Orrrrr... you're trying to tell him not to make a "not interested" all about him, she's not ready for anything with anybody and please don't be a dick she's dealing with a lot already. Which should be a minimum expectation anyway from him. But then you'd just straight up tell him to sort himself out.

In anycase, I don't think the first case is a great idea, it doesn't look like any one in this situation has good enough communication skills to pull it off, and not having those communication skills will cause something else to clusterfuck 5 minutes down the line even if you hint your way over this hurdle.
posted by Elysum at 6:29 PM on March 6, 2022 [8 favorites]

Friend doesn’t need to justify why she doesn’t want to date this dude.

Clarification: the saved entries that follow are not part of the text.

(** * ReasonOS semantic graph: a shallow embedding of the Python pipeline

    The development follows the layout of
    [backend/app/services/semantic_graph]: file discovery and the parser's
    record streams ([parser.py]), the graph builder ([graph_builder.py]),
    the indexer and usage queries ([analyzer.py]), the impact analyzer
    ([impact_analyzer.py]), the failure-mode table ([risk_calculator.py])
    and the orchestrator facade ([orchestrator.py]).

    Python values are modelled as follows.
    - [int] is [Z]; [str] is [string] (bytes; [str.lower] folds ASCII only).
    - [float] is the primitive binary64 type [float].
    - [dict] is an insertion-ordered association list ([Py.dict]); iteration
      over [items()] follows insertion order, as in Python 3.7+.
    - an object stored in a dict and mutated through [get_node] is a value in
      the dict that is written back under its key.
    - an uncaught exception is the [Raise] constructor of [Py.result]. *)

From Corelib Require Import PrimFloat SpecFloat FloatOps.
From Stdlib Require Import ZArith List String Ascii Bool Lia Permutation.
From Stdlib Require Import DecimalString Sorted.
Import ListNotations.

Set Warnings "-inexact-float,-register-all".

Local Open Scope string_scope.
Local Open Scope Z_scope.
Local Open Scope list_scope.

(* ------------------------------------------------------------------ *)
(** ** Python built-ins used by the source *)
(* ------------------------------------------------------------------ *)

Module Py.

(** The double quote character, for literals that contain it. *)
Definition dq : string := String (ascii_of_nat 34) EmptyString.

(** [str(n)] for an [int]. *)
Definition str_of_int (n : Z) : string :=
  NilZero.string_of_int (Z.to_int n).

(** [len(s)] and [len(l)]. *)
Definition len {A} (l : list A) : Z := Z.of_nat (List.length l).

Definition lower_char (c : ascii) : ascii :=
  let n := nat_of_ascii c in
  if (Nat.leb 65 n && Nat.leb n 90)%bool then ascii_of_nat (n + 32) else c.

(** [s.lower()]. *)
Fixpoint lower (s : string) : string :=
  match s with
  | EmptyString => EmptyString
  | String c r => String (lower_char c) (lower r)
  end.

Definition upper_char (c : ascii) : ascii :=
  let n := nat_of_ascii c in
  if (Nat.leb 97 n && Nat.leb n 122)%bool then ascii_of_nat (n - 32) else c.

(** [s.upper()]. *)
Fixpoint upper (s : string) : string :=
  match s with
  | EmptyString => EmptyString
  | String c r => String (upper_char c) (upper r)
  end.

(** [pat in s] for strings. *)
Fixpoint contains (pat s : string) : bool :=
  (String.prefix pat s ||
   match s with
   | EmptyString => false
   | String _ r => contains pat r
   end)%bool.

(** Truth value of a string: only the empty string is falsy. *)
Definition truthy (s : string) : bool :=
  match s with EmptyString => false | _ => true end.

(** [x in l] for a list of strings. *)
Definition mem (x : string) (l : list string) : bool :=
  existsb (String.eqb x) l.

(** [s.split(sep)] for a one-character separator. *)
Fixpoint split (sep : ascii) (s : string) : list string :=
  match s with
  | EmptyString => [EmptyString]
  | String c r =>
      if Ascii.eqb c sep then EmptyString :: split sep r
      else match split sep r with
           | h :: t => String c h :: t
           | [] => [String c EmptyString]
           end
  end.

(** [s.rfind(c)]; [None] stands for Python's [-1]. *)
Fixpoint rfind (c : ascii) (s : string) : option nat :=
  match s with
  | EmptyString => None
  | String a r =>
      match rfind c r with
      | Some i => Some (S i)
      | None => if Ascii.eqb a c then Some O else None
      end
  end.

(** The components of a POSIX [pathlib.PurePath]: empty components and
    [.] are dropped when the path is parsed. *)
Definition path_parts (p : string) : list string :=
  filter (fun c => negb (String.eqb c "" || String.eqb c "."))
         (split "/"%char p).

(** [Path(p).name]: the final component, or the empty string. *)
Definition path_name (p : string) : string :=
  List.last (path_parts p) "".

(** [Path(p).stem]: the name without its last suffix; a leading or a
    trailing dot does not start a suffix. *)
Definition path_stem (p : string) : string :=
  let name := path_name p in
  match rfind "."%char name with
  | Some i =>
      if (Nat.ltb 0 i && Nat.ltb i (String.length name - 1))%bool
      then String.substring 0 i name
      else name
  | None => name
  end.

Definition is_space (c : ascii) : bool :=
  let n := nat_of_ascii c in
  ((Nat.leb 9 n && Nat.leb n 13) || (Nat.leb 28 n && Nat.leb n 32))%bool.

Fixpoint lstrip (s : string) : string :=
  match s with
  | EmptyString => EmptyString
  | String c r => if is_space c then lstrip r else s
  end.

Fixpoint rstrip (s : string) : string :=
  match s with
  | EmptyString => EmptyString
  | String c r =>
      match rstrip r with
      | EmptyString => if is_space c then EmptyString else String c EmptyString
      | r' => String c r'
      end
  end.

(** [s.strip()]. *)
Definition strip (s : string) : string := rstrip (lstrip s).

(** Normalisation of one slice bound against a length. *)
Definition slice_bound (n i : Z) : Z :=
  let j := if i <? 0 then i + n else i in
  Z.max 0 (Z.min n j).

(** [l[start:stop]]. *)
Definition slice {A} (l : list A) (start stop : Z) : list A :=
  let n := len l in
  let a := slice_bound n start in
  let b := slice_bound n stop in
  firstn (Z.to_nat (b - a)) (skipn (Z.to_nat a) l).

(** ['' .join(l)]. *)
Definition join (l : list string) : string :=
  fold_right String.append "" l.

(** *** Insertion-ordered dictionaries with string keys *)

Definition dict (V : Type) : Type := list (string * V).

Definition empty {V} : dict V := [].

(** [d.get(k)]. *)
Fixpoint get {V} (d : dict V) (k : string) : option V :=
  match d with
  | [] => None
  | (k', v) :: r => if String.eqb k k' then Some v else get r k
  end.

(** [d[k] = v]: an existing key keeps its position, a new key goes last. *)
Fixpoint set {V} (d : dict V) (k : string) (v : V) : dict V :=
  match d with
  | [] => [(k, v)]
  | (k', v') :: r =>
      if String.eqb k k' then (k', v) :: r else (k', v') :: set r k v
  end.

(** [d.items()]. *)
Definition items {V} (d : dict V) : list (string * V) := d.

(** [k in d]. *)
Definition has_key {V} (d : dict V) (k : string) : bool :=
  match get d k with Some _ => true | None => false end.

(** [d[k].append(x)] on a [defaultdict(list)]. *)
Definition append_at {V} (d : dict (list V)) (k : string) (x : V)
  : dict (list V) :=
  match get d k with
  | Some l => set d k (l ++ [x])
  | None => set d k [x]
  end.

(** [s.add(x)] on a set of strings kept as a duplicate-free list. *)
Definition set_add (s : list string) (x : string) : list string :=
  if mem x s then s else s ++ [x].

(** [sorted(l, key=key)] and [l.sort(key=key)]: a stable sort. *)
Fixpoint insert_by {A} (key : A -> Z) (x : A) (l : list A) : list A :=
  match l with
  | [] => [x]
  | y :: r => if key x <=? key y then x :: l else y :: insert_by key x r
  end.

Definition sorted_by {A} (key : A -> Z) (l : list A) : list A :=
  fold_right (insert_by key) [] l.

(** *** Floats *)

(** [isfinite(x)]. *)
Definition isfinite (x : float) : bool :=
  negb (PrimFloat.is_nan x || PrimFloat.is_infinity x).

(** The interpreter's summation of floats. Up to CPython 3.11 [sum] adds
    from left to right; from CPython 3.12 on it uses Neumaier's compensated
    summation. *)
Inductive cpython : Type :=
| Before312
| From312.

Definition fsum_naive (l : list float) : float :=
  fold_left PrimFloat.add l PrimFloat.zero.

Definition fsum_neumaier_step (acc : float * float) (x : float)
  : float * float :=
  let '(f_result, c) := acc in
  let t := PrimFloat.add f_result x in
  let c :=
    if PrimFloat.leb (PrimFloat.abs x) (PrimFloat.abs f_result)
    then PrimFloat.add c (PrimFloat.add (PrimFloat.sub f_result t) x)
    else PrimFloat.add c (PrimFloat.add (PrimFloat.sub x t) f_result) in
  (t, c).

Definition fsum_neumaier (l : list float) : float :=
  let '(f_result, c) :=
    fold_left fsum_neumaier_step l (PrimFloat.zero, PrimFloat.zero) in
  if (negb (PrimFloat.is_zero c) && isfinite c)%bool
  then PrimFloat.add f_result c
  else f_result.

(** [sum(l)] for a sequence of floats, with the integer start value 0. *)
Definition fsum (v : cpython) (l : list float) : float :=
  match v with
  | Before312 => fsum_naive l
  | From312 => fsum_neumaier l
  end.

(** The integer nearest to [a / b] for [0 < b], ties to even. *)
Definition div_half_even (a b : Z) : Z :=
  let q := a / b in
  let r := a mod b in
  match 2 * r ?= b with
  | Lt => q
  | Gt => q + 1
  | Eq => if Z.even q then q else q + 1
  end.

(** [round(x, ndigits)] for a float and [ndigits >= 0]. CPython prints the
    exact binary value correctly rounded (half to even) to [ndigits] decimal
    places and reads the decimal string back to the nearest double; a
    non-finite [x], and any [x] when [ndigits] exceeds 323, is returned as
    it is. *)
Definition round_ndigits (x : float) (ndigits : N) : float :=
  if (323 <? ndigits)%N then x else
  match Prim2SF x with
  | S754_finite s m e =>
      let p := 10 ^ Z.of_N ndigits in
      let n :=
        if 0 <=? e then Zpos m * 2 ^ e * p
        else div_half_even (Zpos m * p) (2 ^ (- e)) in
      match n with
      | Zpos n' =>
          SF2Prim (SFdiv prec emax (S754_finite s n' 0)
                         (S754_finite false (Z.to_pos p) 0))
      | _ => if s then PrimFloat.neg_zero else PrimFloat.zero
      end
  | _ => x
  end.

(** The outcome of a call that may raise. *)
Inductive exn : Type :=
| RuntimeError (msg : string)
| ValueError (msg : string)
| OSError (msg : string).

Inductive result (A : Type) : Type :=
| Return (a : A)
| Raise (e : exn).
Arguments Return {A} a.
Arguments Raise {A} e.

(** *** Paths and prefixes *)

(** [s.startswith(prefix)]. *)
Definition startswith (s prefix : string) : bool := String.prefix prefix s.

(** [PurePath.suffix] of a path whose final component is [name]: the part
    from the last dot on; a leading or a trailing dot does not start a
    suffix. *)
Definition name_suffix (name : string) : string :=
  match rfind "."%char name with
  | Some i =>
      if (Nat.ltb 0 i && Nat.ltb i (String.length name - 1))%bool
      then String.substring i (String.length name - i) name
      else ""
  | None => ""
  end.

(** [str(Path(a) / b)] for a normalised absolute POSIX path [a] and a
    directory entry [b]. *)
Definition path_join (a b : string) : string :=
  if String.eqb a "/" then String.append a b
  else String.append a (String.append "/" b).

(** [sep.join(l)]. *)
Definition join_with (sep : string) (l : list string) : string :=
  String.concat sep l.

End Py.


(* ------------------------------------------------------------------ *)
(** ** parser.py: the record streams handed to the graph builder *)
(* ------------------------------------------------------------------ *)

Module Parser.

Inductive FileType : Type :=
| PYTHON | JAVASCRIPT | TYPESCRIPT | JSX | TSX.

Module FunctionDefinition.
Record t : Type := mk {
  name : string;
  file_path : string;
  line_number : Z;
  end_line : Z;
  parameters : list string;
  is_exported : bool;
  is_async : bool;
  decorators : list string;
  docstring : option string
}.
End FunctionDefinition.

Module FunctionCall.
Record t : Type := mk {
  function_name : string;
  file_path : string;
  line_number : Z;
  calling_function : option string;
  arguments_count : Z
}.
End FunctionCall.

Module ImportStatement.
Record t : Type := mk {
  imported_names : list string;
  source_module : string;
  file_path : string;
  line_number : Z;
  is_default_import : bool
}.
End ImportStatement.

Module ExportStatement.
Record t : Type := mk {
  exported_names : list string;
  file_path : string;
  line_number : Z;
  is_default_export : bool
}.
End ExportStatement.

Module ParsedFile.
Record t : Type := mk {
  file_path : string;
  file_type : FileType;
  functions : list FunctionDefinition.t;
  calls : list FunctionCall.t;
  imports : list ImportStatement.t;
  exports : list ExportStatement.t;
  parse_errors : list string
}.
End ParsedFile.

(** [FileType.value]. *)
Definition FileType_value (file_type : FileType) : string :=
  match file_type with
  | PYTHON => "python"
  | JAVASCRIPT => "javascript"
  | TYPESCRIPT => "typescript"
  | JSX => "jsx"
  | TSX => "tsx"
  end.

Just tell him she’s doesn’t want to pursue anything. Don’t add “right now” or “maybe one day when she’s over her x y or x”. He doesn’t need to understand why, he just needs to respect it.
posted by Jubey at 9:21 PM on March 6, 2022 [7 favorites]

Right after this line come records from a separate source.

(** * dawgmon: the diff engine, the anomaly printer and the driver [run]

    A shallow embedding of [dawgmon.py].  The three functions of the file,
    [compare_output], [print_anomalies] and [run], are translated one by one.
    The modules that [dawgmon.py] imports ([commands], [utils], [cache],
    [local]) are either taken as section variables (the probe registry, the
    collector) or modelled from the specification (the merge of the key
    lists, the snapshot store). *)

From Stdlib Require Import ZArith.
From stdpp Require Import base option list strings gmap pretty sorting.

Local Open Scope string_scope.
Local Open Scope list_scope.
Local Open Scope Z_scope.
Local Open Scope nat_scope.
Local Open Scope stdpp_scope.

(** ** Results and exceptions *)

(** The exceptions that can leave the three functions. [SystemExit] is what
    [sys.exit] raises, [EOFError] what [input] raises at end of input. *)
Inductive exn :=
  | KeyError (key : string)
  | Exception (msg : string)
  | TypeError (msg : string)
  | CacheError (location : string)
  | EOFError
  | SystemExit (code : Z).

Inductive result (A : Type) :=
  | Return (a : A)
  | Raise (e : exn).
Arguments Return {A} a.
Arguments Raise {A} e.

(** ** The [commands] module: anomalies *)

Module commands.

(** Modelled from the spec: the three anomaly kinds [commands.CHANGE],
    [commands.WARNING] and [commands.DEBUG] are constants of the [commands]
    module; the spec names them as the three kinds of an anomaly. *)
Inductive kind := CHANGE | WARNING | DEBUG.

#[global] Instance kind_eq_dec : EqDecision kind.
Proof. solve_decision. Defined.

(** An anomaly is the Python pair [(kind, message)]: [x[0]] is [fst] and
    [x[1]] is [snd]. *)
Definition anomaly : Type := kind * string.

(** Modelled from the spec: [commands.W], the constructor of WARNING
    anomalies, lives in the [commands] module. It pairs the WARNING kind
    with the message. *)
Definition W (s : string) : anomaly := (WARNING, s).

(** What a probe's [compare] may hand back: a list of anomalies, or an
    object of any other type (named by its type). *)
Inductive pyobj :=
  | PyList (items : list anomaly)
  | PyOther (type_name : string).

(** A probe, as [dawgmon.py] uses it: [cmd.name], [cmd.parse(raw)] and
    [cmd.compare(old_data, new_data)]. [StructuredT] is the type of the
    values [parse] produces. *)
Record Command (StructuredT : Type) := {
  name : string;
  parse : string → StructuredT;
  compare : StructuredT → StructuredT → pyobj
}.
Arguments name {StructuredT} _.
Arguments parse {StructuredT} _ _.
Arguments compare {StructuredT} _ _ _.

End commands.
Import commands.

(** ** Snapshots: Python dicts from probe name to raw output *)

(** A dict keeps its keys in insertion order and [merge_keys_to_list] depends
    on that order, so a snapshot is an association list. *)
Definition snapshot : Type := list (string * string).

Definition keys (d : snapshot) : list string := d.*1.

(** [d.get(k)]: the value of the first binding of [k]. *)
Fixpoint dict_get (d : snapshot) (k : string) : option string :=
  match d with
  | [] => None
  | (k', v) :: d' => if decide (k' = k) then Some v else dict_get d' k
  end.

(** [k in d] *)
Definition dict_in (k : string) (d : snapshot) : bool :=
  bool_decide (is_Some (dict_get d k)).

(** [d[k]], which raises [KeyError] for a missing key. *)
Definition dict_getitem (d : snapshot) (k : string) : result string :=
  match dict_get d k with
  | Some v => Return v
  | None => Raise (KeyError k)
  end.

(** A well-formed dict has every key once. *)
Definition dict_wf (d : snapshot) : Prop := NoDup (keys d).

(** ** The [utils] module *)

Module utils.

(** Modelled from the spec: [utils.merge_keys_to_list] is not part of
    [dawgmon.py]. The ordered task-name list is the union of the keys of
    [old] and [new] with no duplicates: all keys of [old] in their original
    order, followed by the keys present only in [new] in their original
    order. *)
Definition merge_keys_to_list (old new : snapshot) : list string :=
  keys old ++ filter (λ k, k ∉ keys old) (keys new).

End utils.
Import utils.

(** ** Calls made to the probes, and the monad that records them *)

Section diff_engine.

Context {StructuredT : Type}.

(** The probe registry [commands.COMMAND_CACHE], a dict from probe names
    to probes. *)
Variable COMMAND_CACHE : gmap string (Command StructuredT).

(** [str(cmd)], used in the message of the contract violation. *)
Variable cmd_str : Command StructuredT → string.

(** One invocation of a probe capability, tagged with the task being
    processed. *)
Inductive call :=
  | CallParse (task_name : string) (raw : string)
  | CallCompare (task_name : string) (old_data new_data : StructuredT).

Definition call_task (c : call) : string :=
  match c with
  | CallParse t _ => t
  | CallCompare t _ _ => t
  end.

(** A computation that logs the probe calls it makes and then returns or
    raises. *)
Definition Tr (A : Type) : Type := list call * result A.

Definition tr_ret {A} (a : A) : Tr A := ([], Return a).
Definition tr_raise {A} (e : exn) : Tr A := ([], Raise e).
Definition tr_bind {A B} (m : Tr A) (f : A → Tr B) : Tr B :=
  match m with
  | (log, Return a) => let '(log', r) := f a in (log ++ log', r)
  | (log, Raise e) => (log, Raise e)
  end.
Definition tr_lift {A} (r : result A) : Tr A := ([], r).

Definition calls {A} (m : Tr A) : list call := m.1.
Definition outcome {A} (m : Tr A) : result A := m.2.

Notation "'let!' x ':=' m 'in' k" := (tr_bind m (λ x, k))
  (at level 10, x name, m at level 100, k at level 200, only parsing).

(** [cmd.parse(raw)] and [cmd.compare(a, b)], logged. *)
Definition do_parse (task_name : string) (cmd : Command StructuredT)
    (raw : string) : Tr StructuredT :=
  ([CallParse task_name raw], Return (parse cmd raw)).

Definition do_compare (task_name : string) (cmd : Command StructuredT)
    (a b : StructuredT) : Tr pyobj :=
  ([CallCompare task_name a b], Return (compare cmd a b)).

(** Truth value of the optional [commandlist]: [None] and the empty list
    are both false. *)
Definition commandlist_truthy (commandlist : option (list string)) : bool :=
  match commandlist with
  | Some (_ :: _) => true
  | _ => false
  end.

Definition commandlist_items (commandlist : option (list string)) : list string :=
  default [] commandlist.

Definition unknown_command_msg (task_name : string) : string :=
  "unknown command with name " +:+ task_name
    +:+ " found (cache generated by older version?)".

(** ** [compare_output] *)

(** The body of the [for task_name in tasks] loop; its value is the
    variable [anomalies] at the end of the iteration. *)
Definition compare_task (old new : snapshot)
    (commandlist : option (list string))
    (anomalies : list anomaly) (task_name : string) : Tr (list anomaly) :=
  match COMMAND_CACHE !! task_name with
  | None =>
      (* if not cmd: anomalies.append(W(...)); continue *)
      tr_ret (anomalies ++ [W (unknown_command_msg task_name)])
  | Some cmd =>
      if commandlist_truthy commandlist
         && bool_decide (task_name ∉ commandlist_items commandlist)
      then tr_ret anomalies (* continue *)
      else
        let old_data := if dict_in task_name old
                        then default "" (dict_get old task_name) else "" in
        let! old_data := do_parse task_name cmd old_data in
        let! new_raw := tr_lift (dict_getitem new task_name) in
        let! new_data := do_parse task_name cmd new_raw in
        let! ret := do_compare task_name cmd old_data new_data in
        match ret with
        | PyOther _ =>
            (* if type(ret) != list: raise Exception(...) *)
            tr_raise (Exception ("unexpected return value type for "
                                   +:+ cmd_str cmd))
        | PyList [] =>
            (* if ret and len(ret) > 0 fails *)
            tr_ret anomalies
        | PyList items =>
            (* anomalies = anomalies + ret *)
            tr_ret (anomalies ++ items)
        end
  end.

(** The loop over [tasks], threading [anomalies]. *)
Fixpoint compare_loop (old new : snapshot)
    (commandlist : option (list string))
    (tasks : list string) (anomalies : list anomaly) : Tr (list anomaly) :=
  match tasks with
  | [] => tr_ret anomalies
  | task_name :: tasks' =>
      let! anomalies' := compare_task old new commandlist anomalies task_name in
      compare_loop old new commandlist tasks' anomalies'
  end.

(** [if not old: old = {}]: [None] and the empty dict both become [{}]. *)
Definition old_or_empty (old : option snapshot) : snapshot :=
  match old with
  | Some (b :: d) => b :: d
  | _ => []
  end.

Definition compare_output (old : option snapshot) (new : snapshot)
    (commandlist : option (list string)) : Tr (list anomaly) :=
  let anomalies := [] in
  let old := old_or_empty old in
  let tasks := merge_keys_to_list old new in
  compare_loop old new commandlist tasks anomalies.

End diff_engine.

(** ** [print_anomalies] *)

(** The escape character [\x1b] and the tab. *)
Definition ESC : string := String (Ascii.ascii_of_nat 27) "".
Definition TAB : string := String (Ascii.ascii_of_nat 9) "".

(** ["s" if n != 1 else ""] *)
Definition plural (n : nat) : string := if decide (n ≠ 1) then "s" else "".

(** [list(filter(lambda x: x[0] == k, anomalies))] *)
Definition of_kind (k : kind) (anomalies : list anomaly) : list anomaly :=
  filter (λ x, x.1 = k) anomalies.

(** The value of [print_anomalies] is the list of lines it prints, in the
    order of the [print] calls. *)
Definition print_anomalies (anomalies : list anomaly)
    (show_debug show_color : bool) : list string :=
  let changes := of_kind CHANGE anomalies in
  let warning := of_kind WARNING anomalies in
  let debug := if show_debug then of_kind DEBUG anomalies else [] in
  let c1 := if show_color then ESC +:+ "[32m" else "" in
  let c2 := if show_color then ESC +:+ "[31m" else "" in
  let c3 := if show_color then ESC +:+ "[36m" else "" in
  let c4 := if show_color then ESC +:+ "[34m" else "" in
  let c_end := if show_color then ESC +:+ "[0m" else "" in
  let la := length changes in
  let lw := length warning in
  let ld := length debug in
  let debugs := if decide (0 < ld)
                then " and " +:+ pretty ld +:+ " debug message" +:+ plural ld
                else "" in
  [c1 +:+ pretty la +:+ " change" +:+ plural la +:+ " detected ("
      +:+ pretty lw +:+ " warning" +:+ plural lw +:+ debugs +:+ ")" +:+ c_end]
  ++ ((λ w : anomaly, c2 +:+ "! " +:+ w.2 +:+ c_end) <$> warning)
  ++ ((λ c : anomaly, c3 +:+ "+ " +:+ c.2 +:+ c_end) <$> changes)
  ++ (if show_debug
      then (λ d : anomaly, c4 +:+ "- " +:+ d.2 +:+ c_end) <$> debug
      else []).

(** ** The [cache] module: the snapshot store *)

Module cache.

(** Modelled from the spec: the [cache] module is not part of
    [dawgmon.py]. A cache entry carries an integer id, a timestamp and the
    snapshot. *)
Record CacheEntry := {
  id : Z;
  timestamp : string;
  entry_snapshot : snapshot
}.

(** Modelled from the spec: what a backing location holds, a list of
    records or something that cannot be read as one. *)
Inductive file :=
  | Stored (records : list CacheEntry)
  | Corrupt.

(** Modelled from the spec: the in-memory store of [Cache(location)], the
    entries in append order, which is ascending id order. *)
Record Cache := {
  location : string;
  entries : list CacheEntry
}.

Definition new_cache (loc : string) : Cache :=
  {| location := loc; entries := [] |}.

(** Modelled from the spec: [load()] populates the store from the backing
    location; a missing location gives the empty store, a corrupt one is
    fatal. *)
Definition load (fs : gmap string file) (c : Cache) : result Cache :=
  match fs !! location c with
  | None => Return {| location := location c; entries := [] |}
  | Some (Stored l) => Return {| location := location c; entries := l |}
  | Some Corrupt => Raise (CacheError (location c))
  end.

(** Modelled from the spec: [entries()], the entries in ascending id
    order. *)
Definition get_entries (c : Cache) : list CacheEntry := entries c.

(** The entry with the greatest id among [l], if any. *)
Definition greatest (l : list CacheEntry) : option CacheEntry :=
  foldl (λ best e,
           match best with
           | Some b => if decide (id b < id e)%Z then Some e else Some b
           | None => Some e
           end) None l.

(** Modelled from the spec: [lastEntry()], the snapshot of the entry with
    the greatest id, or absent for the empty store. *)
Definition get_last_entry (c : Cache) : option snapshot :=
  entry_snapshot <$> greatest (entries c).

(** Modelled from the spec: [entry(id)], exact id lookup. *)
Definition get_entry (c : Cache) (i : Z) : option snapshot :=
  entry_snapshot <$> (snd <$> list_find (λ e, id e = i) (entries c)).

(** Modelled from the spec: [addEntry(snapshot)] assigns the greatest
    existing id plus one (or 1 for the empty store) and the current
    timestamp, and appends the entry. *)
Definition add_entry (now : string) (c : Cache) (s : snapshot) : Cache :=
  let next := match greatest (entries c) with
              | Some e => (id e + 1)%Z
              | None => 1%Z
              end in
  {| location := location c;
     entries := entries c ++
                [{| id := next; timestamp := now; entry_snapshot := s |}] |}.

(** Modelled from the spec: [purge(maxEntries)] retains only the
    [maxEntries] entries with the greatest ids; the entries are held in
    ascending id order, so these are the last [maxEntries] of them. *)
Definition purge (c : Cache) (max_entries : Z) : Cache :=
  let n := Z.to_nat max_entries in
  {| location := location c;
     entries := drop (length (entries c) - n) (entries c) |}.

She's being ambiguous (and is utterly entitled to her privacy), you're being ambiguous to internet strangers even though you're apparently wanting to shed light on the ambiguity.

This. For starters, some examples of him being a "dude" would help. Is he even talking to her or is he just moping around in self-pity? Both are dude behaviors.
posted by Tell Me No Lies at 8:15 AM on March 7, 2022 [3 favorites]

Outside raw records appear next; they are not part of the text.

Lemma replace_dquote_inj (s1 : string) : forall s2,
  replace_all dquote (char_string dquote +:+ char_string dquote) s1
  = replace_all dquote (char_string dquote +:+ char_string dquote) s2 ->
  s1 = s2.
Proof.
  induction s1 as [|a s1 IH]; intros [|b s2] H; cbn in H.
  - done.
  - by destruct (Ascii.eqb b dquote).
  - by destruct (Ascii.eqb a dquote).
  - destruct (Ascii.eqb a dquote) eqn:Ea, (Ascii.eqb b dquote) eqn:Eb.
    + apply Ascii.eqb_eq in Ea, Eb. subst a b.
      injection H as H. f_equal. by apply IH.
    + injection H as <- _. by rewrite Ascii.eqb_refl in Eb.
    + injection H as -> _. by rewrite Ascii.eqb_refl in Ea.
    + injection H as -> H. f_equal. by apply IH.
Qed.

Lemma includes_first c x : includes (String c x) (char_string c) = true.
Proof. apply CsvFacts.includes_char. simpl. by left. Qed.

Section Cells.

Variable number_to_string : number -> string.
Variable date_to_string : Z -> string.

(** X28. Two different strings are never written as the same cell: the
    text [recordsToCsv] writes for a string value determines the
    string. *)
Theorem string_cell_injective (s1 s2 : string) :
  join_item number_to_string date_to_string (escape_value (Some (VString s1)))
  = join_item number_to_string date_to_string
      (escape_value (Some (VString s2))) ->
  s1 = s2.
Proof.
  unfold escape_value.
  destruct (includes s1 (char_string comma) || includes s1 (char_string dquote))
    eqn:E1,
    (includes s2 (char_string comma) || includes s2 (char_string dquote))
    eqn:E2; cbn [join_item]; intros H.
  - apply (inj (String.append (char_string dquote))), append_inj_r in H.
    by apply replace_dquote_inj.
  - exfalso. apply orb_false_iff in E2 as [_ E2].
    rewrite <- H in E2. pose proof (includes_first dquote
      (replace_all dquote (char_string dquote +:+ char_string dquote) s1
       +:+ char_string dquote)) as Hq.
    change (String dquote ?x) with (char_string dquote +:+ x) in Hq.
    congruence.
  - exfalso. apply orb_false_iff in E1 as [_ E1].
    rewrite H in E1. pose proof (includes_first dquote
      (replace_all dquote (char_string dquote +:+ char_string dquote) s2
       +:+ char_string dquote)) as Hq.
    change (String dquote ?x) with (char_string dquote +:+ x) in Hq.
    congruence.
  - done.
Qed.

End Cells.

Look, sometimes people are not in the right head-space to date anyone. This is currently the case from Person A - I know this from them directly, not via conjecture.

I assume we're all on the same page here, but to say it out loud, this is something you'd do ONLY if Person A has asked you to deliver this exact message. Otherwise you'd be way overstepping and potentially making things a lot worse.
posted by away for regrooving at 9:00 AM on March 7, 2022 [1 favorite]

Response by poster: Amtho is actually on it. Thanks, everyone. They actually sorted it out in a super positive way. Positive twist, right?

A lot of other responses were insightful, but not for this experience.

Also, metafilter is great, and sometimes people go like 37 ft in a well intended direction, without waiting for context. It's ok. Good answers.
posted by firstdaffodils at 5:45 PM on March 7, 2022 [2 favorites]

Response by poster: "My read is that he's reading "wasn't sure when she'd be ready to date" as more of a rejection of him personally than that there could be something really messed up in her past that renders her *actually* not ready to date anyone. Or at least, that scenario is possible!" This is it, and it's actually just sorta sad for both parties, but incredible when people work it in a positive way. I think it's also far more common than we sadly expect. It doesn't make the other answers wrong, but it adds a lighter touch to an unfortunate situation.

It adds a little incentive for people to be a little cooler or kinder or whatever your favorite chill phrase.. and of course, not be so negative or hasty.
posted by firstdaffodils at 5:57 PM on March 7, 2022

What?? Even your clarification makes no sense. If you want good answers here, ask good questions. Be clear. Be as clear as possible to GIVE context we need. Don't make us guess.
posted by tristeza at 11:12 AM on March 8, 2022 [11 favorites]

without waiting for context
With all due respect, are you trolling or something? Ask is not intended to be a back-and-forth conversation in which context is slowly doled out, or some kind of guessing game. We only had the context you gave us, which was scant, and which several responders mentioned. I myself said I could only guess what you meant by “being a dude about it” and answered in good faith on that basis of that guess. That’s all we can be expected to do here!

Glad you found the response that accurately read your mind most helpful, but all of the responses are winners in my book, for earnestly addressing your problem with what little we had to go on.